--- Records to use Enclosed Below ---
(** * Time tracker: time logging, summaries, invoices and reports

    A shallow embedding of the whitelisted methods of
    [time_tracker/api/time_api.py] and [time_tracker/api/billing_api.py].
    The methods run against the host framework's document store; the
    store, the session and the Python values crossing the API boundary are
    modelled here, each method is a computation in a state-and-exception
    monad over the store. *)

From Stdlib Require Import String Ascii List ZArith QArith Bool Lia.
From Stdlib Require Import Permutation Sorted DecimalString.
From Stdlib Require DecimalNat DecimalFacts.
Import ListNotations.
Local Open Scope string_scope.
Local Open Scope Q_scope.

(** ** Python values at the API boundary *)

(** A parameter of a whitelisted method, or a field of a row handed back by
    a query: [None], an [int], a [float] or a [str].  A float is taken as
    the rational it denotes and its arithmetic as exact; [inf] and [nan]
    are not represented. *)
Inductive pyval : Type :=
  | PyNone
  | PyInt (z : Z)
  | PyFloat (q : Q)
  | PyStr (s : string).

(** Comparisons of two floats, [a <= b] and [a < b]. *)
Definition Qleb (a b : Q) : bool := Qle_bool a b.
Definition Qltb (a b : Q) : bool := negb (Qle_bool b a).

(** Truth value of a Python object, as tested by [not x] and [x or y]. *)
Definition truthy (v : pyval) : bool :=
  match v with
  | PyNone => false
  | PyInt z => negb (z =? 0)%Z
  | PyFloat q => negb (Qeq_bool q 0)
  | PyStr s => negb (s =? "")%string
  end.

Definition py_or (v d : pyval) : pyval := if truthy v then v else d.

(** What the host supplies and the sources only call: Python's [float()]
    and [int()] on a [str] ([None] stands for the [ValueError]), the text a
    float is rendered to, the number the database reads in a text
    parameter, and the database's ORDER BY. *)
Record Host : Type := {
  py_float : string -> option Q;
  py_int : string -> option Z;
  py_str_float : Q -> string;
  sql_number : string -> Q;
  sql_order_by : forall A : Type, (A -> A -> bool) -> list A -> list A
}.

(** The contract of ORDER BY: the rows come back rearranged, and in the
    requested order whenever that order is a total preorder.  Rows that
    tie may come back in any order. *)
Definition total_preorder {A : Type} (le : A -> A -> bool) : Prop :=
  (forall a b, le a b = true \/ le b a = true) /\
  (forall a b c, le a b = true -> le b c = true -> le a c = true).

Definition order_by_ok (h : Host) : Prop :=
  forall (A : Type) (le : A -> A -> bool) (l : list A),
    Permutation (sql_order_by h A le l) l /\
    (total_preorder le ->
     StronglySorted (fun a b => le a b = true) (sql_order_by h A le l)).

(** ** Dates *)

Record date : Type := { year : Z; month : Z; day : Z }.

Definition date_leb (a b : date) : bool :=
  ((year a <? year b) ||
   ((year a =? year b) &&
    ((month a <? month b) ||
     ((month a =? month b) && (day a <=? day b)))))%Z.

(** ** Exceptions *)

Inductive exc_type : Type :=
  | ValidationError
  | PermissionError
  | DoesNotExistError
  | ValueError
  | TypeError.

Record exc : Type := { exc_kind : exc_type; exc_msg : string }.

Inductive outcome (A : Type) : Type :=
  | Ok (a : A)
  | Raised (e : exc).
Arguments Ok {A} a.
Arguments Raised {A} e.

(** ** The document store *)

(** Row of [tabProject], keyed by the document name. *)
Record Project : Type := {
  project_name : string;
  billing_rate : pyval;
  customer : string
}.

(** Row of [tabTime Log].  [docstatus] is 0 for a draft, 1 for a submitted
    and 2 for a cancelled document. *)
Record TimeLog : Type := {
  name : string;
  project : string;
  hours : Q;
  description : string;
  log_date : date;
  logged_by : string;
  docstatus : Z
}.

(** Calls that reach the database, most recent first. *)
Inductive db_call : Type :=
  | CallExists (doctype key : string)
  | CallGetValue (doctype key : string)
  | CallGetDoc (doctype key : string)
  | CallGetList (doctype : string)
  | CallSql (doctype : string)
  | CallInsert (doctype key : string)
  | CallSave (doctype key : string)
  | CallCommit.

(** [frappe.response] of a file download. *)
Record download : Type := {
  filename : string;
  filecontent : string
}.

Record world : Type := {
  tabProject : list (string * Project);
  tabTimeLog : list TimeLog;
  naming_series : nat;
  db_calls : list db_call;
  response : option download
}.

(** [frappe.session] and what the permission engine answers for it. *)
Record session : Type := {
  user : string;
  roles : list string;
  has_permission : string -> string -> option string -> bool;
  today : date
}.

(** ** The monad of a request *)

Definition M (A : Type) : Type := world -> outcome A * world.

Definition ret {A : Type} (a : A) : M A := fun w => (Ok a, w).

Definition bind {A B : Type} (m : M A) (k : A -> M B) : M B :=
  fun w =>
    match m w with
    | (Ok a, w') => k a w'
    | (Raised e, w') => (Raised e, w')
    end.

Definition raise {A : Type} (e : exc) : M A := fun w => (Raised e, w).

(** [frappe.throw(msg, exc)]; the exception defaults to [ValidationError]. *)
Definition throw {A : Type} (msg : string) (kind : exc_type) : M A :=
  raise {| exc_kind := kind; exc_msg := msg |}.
--- End of Enclosed Records to use ---
Task prompt: What is needed is every line from the start of the entries through the line containing "(** ** Python values at the API boundary *)", returned word for word and nothing else.

Answer box:
(** * Time tracker: time logging, summaries, invoices and reports

    A shallow embedding of the whitelisted methods of
    [time_tracker/api/time_api.py] and [time_tracker/api/billing_api.py].
    The methods run against the host framework's document store; the
    store, the session and the Python values crossing the API boundary are
    modelled here, each method is a computation in a state-and-exception
    monad over the store. *)

From Stdlib Require Import String Ascii List ZArith QArith Bool Lia.
From Stdlib Require Import Permutation Sorted DecimalString.
From Stdlib Require DecimalNat DecimalFacts.
Import ListNotations.
Local Open Scope string_scope.
Local Open Scope Q_scope.

(** ** Python values at the API boundary *)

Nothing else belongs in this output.